▶ [Exercise directions]: Go to the line below containing "differs from the" and print exactly from there through the line containing "Hj' as <-. by rewrite Nat.add_0_r.", both included. Print nothing else.
*** Opening of Entries supplied ***
(** * Chat session component: a shallow embedding of [Chat.tsx]

    The component keeps its state in React hooks and reacts to user events
    (submit, key presses, pin clicks, timers, settled network calls).  The
    embedding below follows the source handler by handler: the hook state is
    a record, every [setX] call is an update of that record, reads of
    captured variables go to the snapshot a handler closed over, and what the
    handler does to the outside world (alerts, downloads, network requests,
    timers) is recorded in an effect trace. *)

From Stdlib Require Import ZArith NArith Ascii String DecimalString.
From stdpp Require Import base option list gmap.

Set Warnings "-register-all".

(** ** JavaScript values used by the component *)

Module JS.

(** A JavaScript string is a sequence of UTF-16 code units. *)
Definition jsstring := list N.

(** Source literals are written as UTF-8 text; [js] turns such a literal
    into the code units the engine stores for it.  Truncated sequences
    decode to U+FFFD. *)
Fixpoint utf16_of_utf8 (bs : list N) : jsstring :=
  match bs with
  | [] => []
  | b0 :: t0 =>
    if (b0 <? 0x80)%N then b0 :: utf16_of_utf8 t0
    else match t0 with
    | [] => [0xFFFD%N]
    | b1 :: t1 =>
      if (b0 <? 0xE0)%N
      then ((b0 mod 32) * 64 + b1 mod 64)%N :: utf16_of_utf8 t1
      else match t1 with
      | [] => [0xFFFD%N]
      | b2 :: t2 =>
        if (b0 <? 0xF0)%N
        then ((b0 mod 16) * 4096 + (b1 mod 64) * 64 + b2 mod 64)%N
               :: utf16_of_utf8 t2
        else match t2 with
        | [] => [0xFFFD%N]
        | b3 :: t3 =>
          let cp := ((b0 mod 8) * 262144 + (b1 mod 64) * 4096
                     + (b2 mod 64) * 64 + b3 mod 64)%N in
          let v := (cp - 0x10000)%N in
          (0xD800 + v / 1024)%N :: (0xDC00 + v mod 1024)%N
            :: utf16_of_utf8 t3
        end
      end
    end
  end.
(** X19. An item that keeps to the options of the description reads only
    parameters that the description declares and displays for it: for every
    parameter the item reads there is a property of that name whose
    [displayOptions.show] holds under the values of the item. *)
Theorem reads_are_displayed i w parameter j :
  conforming i ->
  In (CallGetNodeParameter parameter j)
     (calls (processItem accountId privKeyStr client i w)) ->
  exists p,
    Description.property parameter = Some p
    /\ Description.displayed (item_value i) p = true.
Proof.
  intros Hconf H. unfold processItem in H. traced H; try discriminate H;
    injection H as <- <-; known.
  all: try solve [displayed_now].
  all: try match goal with
    | Ho : getNodeParameter_string "transactionOperation" _ = inr ?op |- _ =>
        let Hin := fresh "Hin" in
        pose proof (Hconf "transactionOperation" op
                      ltac:(cbn; tauto) Ho) as Hin;
        cbn in Hin;
        destruct Hin as [<- | [<- | [<- | []]]]
    end.
  all: try solve [displayed_now].
  all: match goal with
    | Hf : getNodeParameter_string "transactionFormat" _ = inr ?fmt |- _ =>
        let Hin := fresh "Hin" in
        pose proof (Hconf "transactionFormat" fmt ltac:(cbn; tauto) Hf) as Hin;
        cbn in Hin;
        destruct Hin as [<- | [<- | []]]
    end.
  all: displayed_now.
Qed.

End Operations.

(** *** What an account item returns *)

Section AccountItems.

Context {World : Type} {sdk : Sdk World} {host : Host World}.

Variables (accountId privKeyStr : string) (client : Client).

Lemma or_default_empty (s : string) : or_default s EmptyString = s.
Proof. unfold or_default. destruct s; reflexivity. Qed.

(** A part that returned [a] in world [w'] hands both on. *)
Lemma bind_step {E A B} (m : M E A) (f : A -> M E B) w a w' cs :
  m w = mkRun (inr a) w' cs -> outcome (bind m f w) = outcome (f a w').
Proof. intros H. unfold bind. now rewrite H. Qed.

Lemma read_string_run name i w v :
  getNodeParameter_string name i = inr v ->
  getNodeParameter_s name i w = mkRun (inr v) w [CallGetNodeParameter name i].
Proof. intros H. now rewrite read_string, H. Qed.

Lemma read_number_run name i w v :
  getNodeParameter_number name i = inr v ->
  getNodeParameter_n name i w = mkRun (inr v) w [CallGetNodeParameter name i].
Proof. intros H. now rewrite read_number, H. Qed.

Lemma call_run {E A} (c : Call) (op : World -> (E + A) * World) w r w' :
  op w = (r, w') -> call c op w = mkRun r w' [c].
Proof. intros H. unfold call. now rewrite H. Qed.

(** The outcome of a create item whose calls all returned. *)
Lemma create_outcome i w initialBalance h k w1 response w2 receipt w3 :
  getNodeParameter_string "resource" i = inr "account" ->
  getNodeParameter_string "accountOperation" i = inr "create" ->
  getNodeParameter_number "initialBalance" i = inr initialBalance ->
  Hbar_new initialBalance = inr h ->
  PrivateKey_generateED25519 w = (k, w1) ->
  AccountCreateTransaction_execute (publicKey k) h client w1 = (inr response, w2) ->
  getReceipt response client w2 = (inr receipt, w3) ->
  outcome (processItem accountId privKeyStr client i w)
  = match receipt_accountId receipt with
    | None =>
        inl (NodeOperationError ("Account creation failed: " ++ receipt_status receipt))
    | Some newAccountId =>
        inr [ ("newAccountId", newAccountId);
              ("newAccountPublicKey", PublicKey_toString (publicKey k));
              ("newAccountPrivateKey", PrivateKey_toString k) ]
    end.
Proof.
  intros Hres Hop Hbal Hh Hgen Hex Hrc. unfold processItem.
  rewrite (bind_step _ _ _ _ _ _ (read_string_run _ _ _ _ Hres)). cbv beta.
  cbn [String.eqb Ascii.eqb Bool.eqb].
  rewrite (bind_step _ _ _ _ _ _ (read_string_run _ _ _ _ Hop)). cbv beta.
  cbn [String.eqb Ascii.eqb Bool.eqb].
  rewrite (bind_step _ _ _ _ _ _ (read_number_run _ _ _ _ Hbal)). cbv beta.
  erewrite bind_step;
    [|unfold generateED25519; apply call_run; rewrite Hgen; reflexivity].
  cbv beta zeta.
  erewrite bind_step; [|unfold lift; rewrite Hh; reflexivity]. cbv beta.
  erewrite bind_step; [|unfold execute_tx; apply call_run; exact Hex]. cbv beta.
  erewrite bind_step; [|unfold get_receipt; apply call_run; exact Hrc]. cbv beta.
  destruct (receipt_accountId receipt); reflexivity.
Qed.
Lemma unset_attributes_generate_from_defaults_witness :
  let model := model_of ∅ (planModifiers
                 (length_only 4 null_bool null_int null_string)
                 (length_only 4 unknown_bool unknown_int unknown_string)) in
  lengthValidator_Validate (Length model) = [] /\
  validateLength model = [] /\
  chars_of model = upperChars +:+ lowerChars +:+ numChars +:+ defaultSpecialChars /\
  createString sort_short [] {| Plan := model; Plan_diags := [] |} false
    (replicate 8 0) =
  state_set {| Plan := model; Plan_diags := [] |} false "AAAA".
Proof.
  destruct (unset_attributes_generate_from_defaults
              (length_only 4 null_bool null_int null_string)
              (length_only 4 unknown_bool unknown_int unknown_string) ∅)
    as (Hlv & Hvl & Hchars & _ & Hzero);
    try reflexivity; [by_evaluation|].
  split; [exact Hlv|]. split; [exact Hvl|]. split; [exact Hchars|].
  apply (Hzero sort_short [] [] false 8%nat);
    first [reflexivity | apply sort_short_in_range | by_evaluation | (vm_compute; lia)].
Defined.

(** ** The acceptance check of the shuffle *)

Section ShuffleCheck.

Lemma check_items_passes attrs i wants :
  check_items attrs i wants = None <->
  forall j want, wants !! j = Some want ->
                 attr attrs ("result." +:+ pretty (i + j)%nat) = want.
Proof.
  revert i. induction wants as [|w wants IH]; intros i; simpl.
  - split; [|done]. intros _ j want Hj. by rewrite lookup_nil in Hj.
  - destruct (String.eqb_spec (attr attrs ("result." +:+ pretty i)) w) as [Hw|Hw].
    + rewrite IH. split.
      * intros Hall [|j] want Hj; simpl in Hj.
        -- injection Hj as <-. by rewrite Nat.add_0_r.
        -- rewrite <- Nat.add_succ_comm. by apply Hall.
      * intros Hall j want Hj. rewrite Nat.add_succ_comm. by apply (Hall (S j)).
    + split; [done|]. intros Hall. exfalso. apply Hw.
      rewrite <- (Hall O w eq_refl). by rewrite Nat.add_0_r.
Qed.

(** When an item fails, the error names the first index whose attribute
    differs from the wanted item, with both values. *)
Lemma check_items_first_mismatch attrs i wants e :
  check_items attrs i wants = Some e ->
  exists j want,
    wants !! j = Some want /\
    e = WrongItem (i + j) (attr attrs ("result." +:+ pretty (i + j)%nat)) want /\
    attr attrs ("result." +:+ pretty (i + j)%nat) <> want /\
    forall j' want', (j' < j)%nat -> wants !! j' = Some want' ->
                     attr attrs ("result." +:+ pretty (i + j')%nat) = want'.
Proof.
  revert i. induction wants as [|w wants IH]; intros i; simpl; [done|].
  destruct (String.eqb_spec (attr attrs ("result." +:+ pretty i)) w) as [Hw|Hw].
  - intros (j & want & Hj & -> & Hne & Hprev)%IH.
    exists (S j), want. rewrite <- !Nat.add_succ_comm. split; [done|].
    split; [done|]. split; [done|].
    intros [|j'] want' Hlt Hj'; simpl in Hj'.
    + injection Hj' as <-. by rewrite Nat.add_0_r.
    + rewrite <- Nat.add_succ_comm. apply Hprev; [lia|done].
  - intros [= <-]. exists O, w. rewrite Nat.add_0_r. split; [done|].
    split; [done|]. split; [done|]. intros j' want' Hlt. lia.
Qed.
*** Close of Entries supplied ***
▶ [Solution to this exercise]:
    differs from the wanted item, with both values. *)
Lemma check_items_first_mismatch attrs i wants e :
  check_items attrs i wants = Some e ->
  exists j want,
    wants !! j = Some want /\
    e = WrongItem (i + j) (attr attrs ("result." +:+ pretty (i + j)%nat)) want /\
    attr attrs ("result." +:+ pretty (i + j)%nat) <> want /\
    forall j' want', (j' < j)%nat -> wants !! j' = Some want' ->
                     attr attrs ("result." +:+ pretty (i + j')%nat) = want'.
Proof.
  revert i. induction wants as [|w wants IH]; intros i; simpl; [done|].
  destruct (String.eqb_spec (attr attrs ("result." +:+ pretty i)) w) as [Hw|Hw].
  - intros (j & want & Hj & -> & Hne & Hprev)%IH.
    exists (S j), want. rewrite <- !Nat.add_succ_comm. split; [done|].
    split; [done|]. split; [done|].
    intros [|j'] want' Hlt Hj'; simpl in Hj'.
    + injection Hj' as <-. by rewrite Nat.add_0_r.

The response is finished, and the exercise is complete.